[Stored data]
********************

(** * An in-memory book catalogue served over HTTP (main.go)

  The server keeps one global map [books] from identifier to [Book],
  guarded by one global [sync.RWMutex] called [mux].  Two routes are
  registered in [main], both wrapped by [authenticate]:
  "/books" (handler [handleBooks]) and "/book/" (handler [handleBook]).

  Handlers are embedded as programs over the atomic actions they perform
  on the shared state (lock operations, map accesses) and on their own
  response writer.  One interpreter runs a program to completion (a single
  request served alone); a thread-pool step relation interleaves the
  actions of several requests served at the same time. *)

From stdpp Require Import gmap strings list fin_maps.
From Stdlib Require Import ZArith Ascii.

Open Scope string_scope.
Open Scope Z_scope.

(** ** The data model *)

(** [type Book struct { ID string; Title string }] *)
Record Book := mkBook { ID : string; Title : string }.

(** The zero value of [Book], what [var book Book] declares. *)
Definition zeroBook : Book := mkBook EmptyString EmptyString.

(** ** Pieces of the Go language and runtime the handlers rely on *)

Module Go.

(** A slice of books: [nil], or a (possibly empty) run of elements.  The
    capacity is not observable by the handlers and is left out. *)
Inductive slice := nil_slice | mk_slice (elems : list Book).

(** [make([]Book, len, cap)] *)
Definition make (len cap : nat) : slice := mk_slice (replicate len zeroBook).

(** [append(s, b)]: appending to [nil] allocates. *)
Definition append (s : slice) (b : Book) : slice :=
  match s with
  | nil_slice => mk_slice [b]
  | mk_slice l => mk_slice (l ++ [b])
  end.

(** [s[n:]] on a string: the bytes from offset [n] on; out of range when
    [n] exceeds the length, which panics at run time ([None] here). *)
Fixpoint str_from (n : nat) (s : string) : option string :=
  match n, s with
  | O, _ => Some s
  | S _, EmptyString => None
  | S n', String _ s' => str_from n' s'
  end.

(** [sync.RWMutex]: held by one writer, or by a number of readers. *)
Record RWMutex := mkRWMutex { writer : bool; readers : nat }.

Definition unlocked : RWMutex := mkRWMutex false 0.

(** [Lock] proceeds only when nobody holds the mutex ([None]: the caller
    has to wait). *)
Definition Lock (m : RWMutex) : option RWMutex :=
  if writer m then None
  else match readers m with
       | O => Some (mkRWMutex true 0)
       | S _ => None
       end.

(** [RLock] proceeds unless a writer holds the mutex.  (The runtime also
    makes new readers wait behind a writer that is waiting; that only
    removes interleavings.) *)
Definition RLock (m : RWMutex) : option RWMutex :=
  if writer m then None else Some (mkRWMutex false (S (readers m))).

(** [Unlock] of a mutex that is not write-locked is a fatal error
    ([None]). *)
Definition Unlock (m : RWMutex) : option RWMutex :=
  if writer m then Some (mkRWMutex false (readers m)) else None.

(** [RUnlock] of a mutex without readers is a fatal error ([None]). *)
Definition RUnlock (m : RWMutex) : option RWMutex :=
  match readers m with
  | O => None
  | S n => Some (mkRWMutex (writer m) n)
  end.

End Go.

(** ** net/http: status codes, requests, the response writer *)

Module http.

Definition StatusOK : Z := 200.
Definition StatusCreated : Z := 201.
Definition StatusNoContent : Z := 204.
Definition StatusNotModified : Z := 304.
Definition StatusBadRequest : Z := 400.
Definition StatusUnauthorized : Z := 401.
Definition StatusNotFound : Z := 404.
Definition StatusMethodNotAllowed : Z := 405.

(** Header field names are kept in canonical form: the first letter and
    every letter after a hyphen in upper case, the others in lower case.
    A name holding a byte that is not a token character is left alone. *)
Definition is_lower (c : ascii) : bool :=
  (97 <=? nat_of_ascii c)%nat && (nat_of_ascii c <=? 122)%nat.
Definition is_upper (c : ascii) : bool :=
  (65 <=? nat_of_ascii c)%nat && (nat_of_ascii c <=? 90)%nat.
Definition is_digit (c : ascii) : bool :=
  (48 <=? nat_of_ascii c)%nat && (nat_of_ascii c <=? 57)%nat.
Definition to_upper (c : ascii) : ascii :=
  if is_lower c then ascii_of_nat (nat_of_ascii c - 32) else c.
Definition to_lower (c : ascii) : ascii :=
  if is_upper c then ascii_of_nat (nat_of_ascii c + 32) else c.

Definition token_punct : list nat :=
  [33; 35; 36; 37; 38; 39; 42; 43; 45; 46; 94; 95; 96; 124; 126]%nat.

Definition validHeaderFieldByte (c : ascii) : bool :=
  is_lower c || is_upper c || is_digit c
  || existsb (Nat.eqb (nat_of_ascii c)) token_punct.

Fixpoint all_bytes (f : ascii → bool) (s : string) : bool :=
  match s with
  | EmptyString => true
  | String c s' => f c && all_bytes f s'
  end.

Fixpoint canon (upper : bool) (s : string) : string :=
  match s with
  | EmptyString => EmptyString
  | String c s' =>
      let c' := if upper then to_upper c else to_lower c in
      String c' (canon (Ascii.eqb c' "-"%char) s')
  end.

Definition CanonicalMIMEHeaderKey (s : string) : string :=
  if all_bytes validHeaderFieldByte s then canon true s else s.

(** [http.Header]: canonical field name to the values received. *)
Abbreviation Header := (gmap string (list string)).

(** [h.Get(key)]: the first value stored under the canonical form of
    [key], the empty string when there is none. *)
Definition Get (h : Header) (key : string) : string :=
  match h !! CanonicalMIMEHeaderKey key with
  | Some (v :: _) => v
  | _ => EmptyString
  end.

(** The parts of [*http.Request] the handlers read; [Path] is
    [r.URL.Path] and [Body] the bytes of the request body. *)
Record Request := mkRequest {
  Method : string;
  Path : string;
  Hdr : Header;
  Body : string
}.

(** The handler's view of the response under construction: the status
    line once it has been written, and the body bytes written so far. *)
Record ResponseWriter := mkWriter {
  wroteHeader : option Z;
  written : string
}.

Definition fresh : ResponseWriter := mkWriter None EmptyString.

(** [w.WriteHeader(code)]: only the first call counts. *)
Definition WriteHeader (code : Z) (w : ResponseWriter) : ResponseWriter :=
  match wroteHeader w with
  | Some _ => w
  | None => mkWriter (Some code) (written w)
  end.

Definition bodyAllowedForStatus (status : Z) : bool :=
  if (100 <=? status) && (status <=? 199) then false
  else if status =? StatusNoContent then false
  else if status =? StatusNotModified then false
  else true.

********************

What to work on: Transcribe the data above exactly as it reads.

Result:
(** * An in-memory book catalogue served over HTTP (main.go)

  The server keeps one global map [books] from identifier to [Book],
  guarded by one global [sync.RWMutex] called [mux].  Two routes are
  registered in [main], both wrapped by [authenticate]:
  "/books" (handler [handleBooks]) and "/book/" (handler [handleBook]).

  Handlers are embedded as programs over the atomic actions they perform
  on the shared state (lock operations, map accesses) and on their own
  response writer.  One interpreter runs a program to completion (a single
  request served alone); a thread-pool step relation interleaves the
  actions of several requests served at the same time. *)

From stdpp Require Import gmap strings list fin_maps.
From Stdlib Require Import ZArith Ascii.

Open Scope string_scope.
Open Scope Z_scope.

(** ** The data model *)

(** [type Book struct { ID string; Title string }] *)
Record Book := mkBook { ID : string; Title : string }.

(** The zero value of [Book], what [var book Book] declares. *)
Definition zeroBook : Book := mkBook EmptyString EmptyString.

(** ** Pieces of the Go language and runtime the handlers rely on *)

Module Go.

(** A slice of books: [nil], or a (possibly empty) run of elements.  The
    capacity is not observable by the handlers and is left out. *)
Inductive slice := nil_slice | mk_slice (elems : list Book).

(** [make([]Book, len, cap)] *)
Definition make (len cap : nat) : slice := mk_slice (replicate len zeroBook).

(** [append(s, b)]: appending to [nil] allocates. *)
Definition append (s : slice) (b : Book) : slice :=
  match s with
  | nil_slice => mk_slice [b]
  | mk_slice l => mk_slice (l ++ [b])
  end.

(** [s[n:]] on a string: the bytes from offset [n] on; out of range when
    [n] exceeds the length, which panics at run time ([None] here). *)
Fixpoint str_from (n : nat) (s : string) : option string :=
  match n, s with
  | O, _ => Some s
  | S _, EmptyString => None
  | S n', String _ s' => str_from n' s'
  end.

(** [sync.RWMutex]: held by one writer, or by a number of readers. *)
Record RWMutex := mkRWMutex { writer : bool; readers : nat }.

Definition unlocked : RWMutex := mkRWMutex false 0.

(** [Lock] proceeds only when nobody holds the mutex ([None]: the caller
    has to wait). *)
Definition Lock (m : RWMutex) : option RWMutex :=
  if writer m then None
  else match readers m with
       | O => Some (mkRWMutex true 0)
       | S _ => None
       end.

(** [RLock] proceeds unless a writer holds the mutex.  (The runtime also
    makes new readers wait behind a writer that is waiting; that only
    removes interleavings.) *)
Definition RLock (m : RWMutex) : option RWMutex :=
  if writer m then None else Some (mkRWMutex false (S (readers m))).

(** [Unlock] of a mutex that is not write-locked is a fatal error
    ([None]). *)
Definition Unlock (m : RWMutex) : option RWMutex :=
  if writer m then Some (mkRWMutex false (readers m)) else None.

(** [RUnlock] of a mutex without readers is a fatal error ([None]). *)
Definition RUnlock (m : RWMutex) : option RWMutex :=
  match readers m with
  | O => None
  | S n => Some (mkRWMutex (writer m) n)
  end.

End Go.

(** ** net/http: status codes, requests, the response writer *)

Module http.

Definition StatusOK : Z := 200.
Definition StatusCreated : Z := 201.
Definition StatusNoContent : Z := 204.
Definition StatusNotModified : Z := 304.
Definition StatusBadRequest : Z := 400.
Definition StatusUnauthorized : Z := 401.
Definition StatusNotFound : Z := 404.
Definition StatusMethodNotAllowed : Z := 405.

(** Header field names are kept in canonical form: the first letter and
    every letter after a hyphen in upper case, the others in lower case.
    A name holding a byte that is not a token character is left alone. *)
Definition is_lower (c : ascii) : bool :=
  (97 <=? nat_of_ascii c)%nat && (nat_of_ascii c <=? 122)%nat.
Definition is_upper (c : ascii) : bool :=
  (65 <=? nat_of_ascii c)%nat && (nat_of_ascii c <=? 90)%nat.
Definition is_digit (c : ascii) : bool :=
  (48 <=? nat_of_ascii c)%nat && (nat_of_ascii c <=? 57)%nat.
Definition to_upper (c : ascii) : ascii :=
  if is_lower c then ascii_of_nat (nat_of_ascii c - 32) else c.
Definition to_lower (c : ascii) : ascii :=
  if is_upper c then ascii_of_nat (nat_of_ascii c + 32) else c.

Definition token_punct : list nat :=
  [33; 35; 36; 37; 38; 39; 42; 43; 45; 46; 94; 95; 96; 124; 126]%nat.

Definition validHeaderFieldByte (c : ascii) : bool :=
  is_lower c || is_upper c || is_digit c
  || existsb (Nat.eqb (nat_of_ascii c)) token_punct.

Fixpoint all_bytes (f : ascii → bool) (s : string) : bool :=
  match s with
  | EmptyString => true
  | String c s' => f c && all_bytes f s'
  end.

Fixpoint canon (upper : bool) (s : string) : string :=
  match s with
  | EmptyString => EmptyString
  | String c s' =>
      let c' := if upper then to_upper c else to_lower c in
      String c' (canon (Ascii.eqb c' "-"%char) s')
  end.

Definition CanonicalMIMEHeaderKey (s : string) : string :=
  if all_bytes validHeaderFieldByte s then canon true s else s.

(** [http.Header]: canonical field name to the values received. *)
Abbreviation Header := (gmap string (list string)).

(** [h.Get(key)]: the first value stored under the canonical form of
    [key], the empty string when there is none. *)
Definition Get (h : Header) (key : string) : string :=
  match h !! CanonicalMIMEHeaderKey key with
  | Some (v :: _) => v
  | _ => EmptyString
  end.

(** The parts of [*http.Request] the handlers read; [Path] is
    [r.URL.Path] and [Body] the bytes of the request body. *)
Record Request := mkRequest {
  Method : string;
  Path : string;
  Hdr : Header;
  Body : string
}.

(** The handler's view of the response under construction: the status
    line once it has been written, and the body bytes written so far. *)
Record ResponseWriter := mkWriter {
  wroteHeader : option Z;
  written : string
}.

Definition fresh : ResponseWriter := mkWriter None EmptyString.

(** [w.WriteHeader(code)]: only the first call counts. *)
Definition WriteHeader (code : Z) (w : ResponseWriter) : ResponseWriter :=
  match wroteHeader w with
  | Some _ => w
  | None => mkWriter (Some code) (written w)
  end.

Definition bodyAllowedForStatus (status : Z) : bool :=
  if (100 <=? status) && (status <=? 199) then false
  else if status =? StatusNoContent then false
  else if status =? StatusNotModified then false
  else true.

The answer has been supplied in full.